● EXERCISE DIRECTIONS
Only one stretch of the data below is wanted: the lines from the one with "[startVoiceInterview] registers." through the one with "(** [interface TokenResponse];", repeated exactly.

(PROVIDED ENTRIES)

(** * The LiveKit voice-interview client (frontend/livekit-voice-client/src/app/page.tsx)

    A shallow embedding of the React component [VoiceInterviewPage]: its
    [useState] cells, the three asynchronous functions
    [getTokenFromBackend], [startVoiceInterview], [enableMicrophone] and
    [stopVoiceInterview], and the six room-event listeners that
    [startVoiceInterview] registers.

    The component talks to three collaborators that are not part of the
    repository: the HTTP backend (through [fetch]), the livekit-client
    [Room] / track objects, and the browser (microphone, DOM).  They are
    modelled as a [World] that records what the component did to them (a
    trace of calls, the captured devices, the open connections, the
    elements in the document) and as explicit answers handed to each
    asynchronous call. *)

From stdpp Require Import base option list gmap strings.
From Stdlib Require Import DecimalString.

Open Scope string_scope.

(** ** Values *)

(** [type] parameter of [updateStatus] and the [statusType] cell. *)
Inductive Severity := info | success | error | warning.

(** A thrown JavaScript value: an [Error] instance carrying a message, or
    anything else (the code tests [error instanceof Error]). *)
Inductive JsExn :=
| ErrorObj (message : string)
| NonError.

(** [error instanceof Error ? error.message : 'Unknown error'] *)
Definition error_message (err : JsExn) : string :=
  match err with
  | ErrorObj message => message
  | NonError => "Unknown error"
  end.

(** Decimal rendering of a number inside a template literal. *)
Definition dec (n : nat) : string := NilEmpty.string_of_uint (Nat.to_uint n).

Record Config := {
  apiUrl : string;
  organization : string;
  referenceNumber : string;
  participantName : string;
  roomName : string
}.

Definition CONFIG : Config := {|
  apiUrl := "http://127.0.0.1:8000";
  organization := "test_org";
  referenceNumber := "NORMALIZED_TEST_001";
  participantName := "candidate_prajwal";
  roomName := "interview_NORMALIZED_TEST_001"
|}.

(** [interface TokenResponse]; its [success] field is [tr_success] here,
    [success] being a severity. *)
Record TokenResponse := {
  tr_success : bool;
  token : string;
  livekit_url : string;
  room_name : string;
  participant_name : string
}.

(** The argument of [JSON.stringify], kept structured: the code only
    serialises flat objects of strings and numbers. *)
Inductive JsonValue :=
| JStr (s : string)
| JNum (n : nat).

Definition Json : Type := list (string * JsonValue).

Inductive Method := GET | POST.

Record Request := {
  url : string;
  method : Method;
  headers : list (string * string);
  body : option Json
}.

Module Response.
Record t := {
  status : nat;
  text : string;                     (* what [await r.text()] yields *)
  json : JsExn + TokenResponse       (* what [await r.json()] settles to *)
}.
(** [Response.ok]: the status is in the range 200-299. *)
Definition ok (r : t) : bool := ((200 <=? status r) && (status r <=? 299))%nat.
End Response.

(** What a [fetch] promise settles to: rejection or a response. *)
Definition FetchAnswer : Type := JsExn + Response.t.

(** Handles of the objects the component creates or receives. *)
Definition RoomId := nat.
Definition TrackId := nat.
Definition ElemId := nat.

Module RoomEvent.
Inductive t :=
| Connected
| ParticipantConnected
| ParticipantDisconnected
| TrackSubscribed
| TrackUnsubscribed
| Disconnected.

Definition eqb (a b : t) : bool :=
  match a, b with
  | Connected, Connected
  | ParticipantConnected, ParticipantConnected
  | ParticipantDisconnected, ParticipantDisconnected
  | TrackSubscribed, TrackSubscribed
  | TrackUnsubscribed, TrackUnsubscribed
  | Disconnected, Disconnected => true
  | _, _ => false
  end.
End RoomEvent.

Module Track.
Inductive Kind := Audio | Video.
End Track.

Record RemoteTrack := { sid : nat; kind : Track.Kind }.
Record Participant := { identity : string }.

(** An event as the room service emits it, with its payload. *)
Inductive RoomSignal :=
| SigConnected
| SigParticipantConnected (participant : Participant)
| SigParticipantDisconnected (participant : Participant)
| SigTrackSubscribed (track : RemoteTrack) (participant : Participant)
| SigTrackUnsubscribed (track : RemoteTrack)
| SigDisconnected.

Definition signal_event (sig : RoomSignal) : RoomEvent.t :=
  match sig with
  | SigConnected => RoomEvent.Connected
  | SigParticipantConnected _ => RoomEvent.ParticipantConnected
  | SigParticipantDisconnected _ => RoomEvent.ParticipantDisconnected
  | SigTrackSubscribed _ _ => RoomEvent.TrackSubscribed
  | SigTrackUnsubscribed _ => RoomEvent.TrackUnsubscribed
  | SigDisconnected => RoomEvent.Disconnected
  end.

(** Options passed to [createLocalAudioTrack]. *)
Record AudioCaptureOptions := {
  echoCancellation : bool;
  noiseSuppression : bool;
  autoGainControl : bool
}.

(End PROVIDED ENTRIES)

● YOUR SOLUTION
    [startVoiceInterview] registers.

    The component talks to three collaborators that are not part of the
    repository: the HTTP backend (through [fetch]), the livekit-client
    [Room] / track objects, and the browser (microphone, DOM).  They are
    modelled as a [World] that records what the component did to them (a
    trace of calls, the captured devices, the open connections, the
    elements in the document) and as explicit answers handed to each
    asynchronous call. *)

From stdpp Require Import base option list gmap strings.
From Stdlib Require Import DecimalString.

Open Scope string_scope.

(** ** Values *)

(** [type] parameter of [updateStatus] and the [statusType] cell. *)
Inductive Severity := info | success | error | warning.

(** A thrown JavaScript value: an [Error] instance carrying a message, or
    anything else (the code tests [error instanceof Error]). *)
Inductive JsExn :=
| ErrorObj (message : string)
| NonError.

(** [error instanceof Error ? error.message : 'Unknown error'] *)
Definition error_message (err : JsExn) : string :=
  match err with
  | ErrorObj message => message
  | NonError => "Unknown error"
  end.

(** Decimal rendering of a number inside a template literal. *)
Definition dec (n : nat) : string := NilEmpty.string_of_uint (Nat.to_uint n).

Record Config := {
  apiUrl : string;
  organization : string;
  referenceNumber : string;
  participantName : string;
  roomName : string
}.

Definition CONFIG : Config := {|
  apiUrl := "http://127.0.0.1:8000";
  organization := "test_org";
  referenceNumber := "NORMALIZED_TEST_001";
  participantName := "candidate_prajwal";
  roomName := "interview_NORMALIZED_TEST_001"
|}.

(** [interface TokenResponse]; its [success] field is [tr_success] here,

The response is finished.